(RECORDS begins)

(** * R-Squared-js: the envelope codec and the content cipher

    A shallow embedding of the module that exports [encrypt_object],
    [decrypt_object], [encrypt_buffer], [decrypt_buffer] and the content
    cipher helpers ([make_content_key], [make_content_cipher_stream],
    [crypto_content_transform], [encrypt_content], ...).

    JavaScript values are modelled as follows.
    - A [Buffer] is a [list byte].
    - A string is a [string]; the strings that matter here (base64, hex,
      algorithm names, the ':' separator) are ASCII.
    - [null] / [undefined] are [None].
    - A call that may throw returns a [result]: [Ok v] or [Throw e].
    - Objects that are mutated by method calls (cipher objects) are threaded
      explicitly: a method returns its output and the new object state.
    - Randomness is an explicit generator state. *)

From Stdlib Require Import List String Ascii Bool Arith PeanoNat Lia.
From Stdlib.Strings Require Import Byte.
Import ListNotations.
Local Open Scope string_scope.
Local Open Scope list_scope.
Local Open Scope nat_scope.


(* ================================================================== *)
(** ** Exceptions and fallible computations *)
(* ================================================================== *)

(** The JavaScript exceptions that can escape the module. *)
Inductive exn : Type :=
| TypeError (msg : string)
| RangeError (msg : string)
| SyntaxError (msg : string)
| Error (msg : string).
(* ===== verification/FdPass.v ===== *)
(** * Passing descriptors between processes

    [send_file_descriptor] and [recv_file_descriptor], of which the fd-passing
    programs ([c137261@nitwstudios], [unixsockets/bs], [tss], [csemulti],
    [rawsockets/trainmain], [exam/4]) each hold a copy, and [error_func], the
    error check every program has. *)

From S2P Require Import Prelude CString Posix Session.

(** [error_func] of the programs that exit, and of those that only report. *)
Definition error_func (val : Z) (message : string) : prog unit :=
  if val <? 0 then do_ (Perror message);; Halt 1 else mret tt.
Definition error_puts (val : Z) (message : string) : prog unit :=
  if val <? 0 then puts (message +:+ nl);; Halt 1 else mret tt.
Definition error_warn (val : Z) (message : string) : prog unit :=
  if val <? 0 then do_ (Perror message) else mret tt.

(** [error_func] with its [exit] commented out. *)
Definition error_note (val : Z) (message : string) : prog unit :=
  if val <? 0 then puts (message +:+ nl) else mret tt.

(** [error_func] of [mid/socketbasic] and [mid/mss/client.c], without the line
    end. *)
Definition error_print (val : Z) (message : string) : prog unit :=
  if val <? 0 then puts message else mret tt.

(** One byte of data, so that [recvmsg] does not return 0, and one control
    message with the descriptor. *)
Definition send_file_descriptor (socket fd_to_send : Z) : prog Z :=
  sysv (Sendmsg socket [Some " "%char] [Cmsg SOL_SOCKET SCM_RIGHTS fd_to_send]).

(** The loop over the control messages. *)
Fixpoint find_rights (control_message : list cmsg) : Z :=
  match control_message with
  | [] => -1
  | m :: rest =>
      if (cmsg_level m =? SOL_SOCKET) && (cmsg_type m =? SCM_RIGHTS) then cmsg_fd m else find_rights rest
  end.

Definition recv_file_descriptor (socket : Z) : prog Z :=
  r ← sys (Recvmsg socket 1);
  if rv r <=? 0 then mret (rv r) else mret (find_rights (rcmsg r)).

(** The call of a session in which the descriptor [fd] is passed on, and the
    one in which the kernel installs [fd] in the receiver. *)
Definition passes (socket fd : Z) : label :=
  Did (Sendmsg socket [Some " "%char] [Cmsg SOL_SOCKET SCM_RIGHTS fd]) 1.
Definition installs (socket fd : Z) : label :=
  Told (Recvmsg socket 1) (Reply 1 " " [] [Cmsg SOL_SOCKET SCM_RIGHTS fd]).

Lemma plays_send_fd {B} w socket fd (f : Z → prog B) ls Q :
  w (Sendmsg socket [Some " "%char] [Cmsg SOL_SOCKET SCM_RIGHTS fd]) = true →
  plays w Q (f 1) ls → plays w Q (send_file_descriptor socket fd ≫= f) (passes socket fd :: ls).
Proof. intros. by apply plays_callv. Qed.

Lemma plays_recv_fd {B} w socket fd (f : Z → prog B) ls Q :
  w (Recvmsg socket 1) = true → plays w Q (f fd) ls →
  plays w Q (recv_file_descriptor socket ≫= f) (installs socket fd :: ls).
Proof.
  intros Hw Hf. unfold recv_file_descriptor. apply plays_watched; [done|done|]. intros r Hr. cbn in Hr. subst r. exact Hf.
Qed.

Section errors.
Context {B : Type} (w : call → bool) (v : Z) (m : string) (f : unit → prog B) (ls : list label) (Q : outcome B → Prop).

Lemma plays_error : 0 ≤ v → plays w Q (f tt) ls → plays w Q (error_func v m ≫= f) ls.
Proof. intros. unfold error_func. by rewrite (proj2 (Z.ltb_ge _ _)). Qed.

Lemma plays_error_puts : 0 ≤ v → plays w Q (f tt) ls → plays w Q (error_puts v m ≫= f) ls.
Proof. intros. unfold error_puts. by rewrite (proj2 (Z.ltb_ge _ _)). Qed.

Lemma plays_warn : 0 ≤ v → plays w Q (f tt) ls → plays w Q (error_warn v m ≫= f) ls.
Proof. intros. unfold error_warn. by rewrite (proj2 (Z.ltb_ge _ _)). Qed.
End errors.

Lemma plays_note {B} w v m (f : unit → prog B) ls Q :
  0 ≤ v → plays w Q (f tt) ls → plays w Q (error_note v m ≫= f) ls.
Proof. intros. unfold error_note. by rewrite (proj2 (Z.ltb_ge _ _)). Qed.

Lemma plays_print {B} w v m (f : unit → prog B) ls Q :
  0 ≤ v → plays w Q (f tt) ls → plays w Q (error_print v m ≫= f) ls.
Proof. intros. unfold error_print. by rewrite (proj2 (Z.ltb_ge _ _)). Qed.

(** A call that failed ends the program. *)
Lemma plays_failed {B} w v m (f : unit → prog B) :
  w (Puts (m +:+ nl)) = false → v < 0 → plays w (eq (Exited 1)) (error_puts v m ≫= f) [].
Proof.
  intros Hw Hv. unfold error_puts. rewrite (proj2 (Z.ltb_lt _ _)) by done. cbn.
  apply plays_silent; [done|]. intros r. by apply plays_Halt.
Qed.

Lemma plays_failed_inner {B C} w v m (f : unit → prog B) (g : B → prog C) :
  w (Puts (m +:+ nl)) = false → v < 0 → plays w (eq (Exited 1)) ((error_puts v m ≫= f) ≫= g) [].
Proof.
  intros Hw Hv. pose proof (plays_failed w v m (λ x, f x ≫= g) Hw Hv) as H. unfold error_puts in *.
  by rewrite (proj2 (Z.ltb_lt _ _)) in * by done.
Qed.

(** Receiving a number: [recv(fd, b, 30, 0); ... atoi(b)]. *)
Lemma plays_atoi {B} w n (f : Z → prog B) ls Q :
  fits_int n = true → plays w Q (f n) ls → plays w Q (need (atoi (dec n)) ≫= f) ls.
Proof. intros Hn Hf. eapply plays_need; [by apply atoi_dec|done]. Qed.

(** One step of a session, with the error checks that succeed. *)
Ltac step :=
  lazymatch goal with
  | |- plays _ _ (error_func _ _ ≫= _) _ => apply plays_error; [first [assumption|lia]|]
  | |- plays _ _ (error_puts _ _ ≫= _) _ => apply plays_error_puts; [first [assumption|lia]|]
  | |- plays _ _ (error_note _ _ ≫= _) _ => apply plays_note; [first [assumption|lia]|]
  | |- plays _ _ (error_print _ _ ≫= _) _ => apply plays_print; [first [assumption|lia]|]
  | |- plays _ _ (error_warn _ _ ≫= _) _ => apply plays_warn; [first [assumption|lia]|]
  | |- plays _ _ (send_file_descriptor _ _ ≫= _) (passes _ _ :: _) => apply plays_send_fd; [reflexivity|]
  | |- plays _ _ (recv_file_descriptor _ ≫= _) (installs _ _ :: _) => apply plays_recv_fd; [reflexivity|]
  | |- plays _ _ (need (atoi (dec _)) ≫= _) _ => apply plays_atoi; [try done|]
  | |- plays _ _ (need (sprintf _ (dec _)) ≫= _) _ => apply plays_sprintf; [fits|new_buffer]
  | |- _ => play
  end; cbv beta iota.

(RECORDS ends)

▶ _WHAT YOU WILL DO_: Copy each line of the data that includes the word "passes".

▶ _RESPONSE TO THE EXERCISE_:
Definition passes (socket fd : Z) : label :=
  plays w Q (f 1) ls → plays w Q (send_file_descriptor socket fd ≫= f) (passes socket fd :: ls).
  | |- plays _ _ (send_file_descriptor _ _ ≫= _) (passes _ _ :: _) => apply plays_send_fd; [reflexivity|]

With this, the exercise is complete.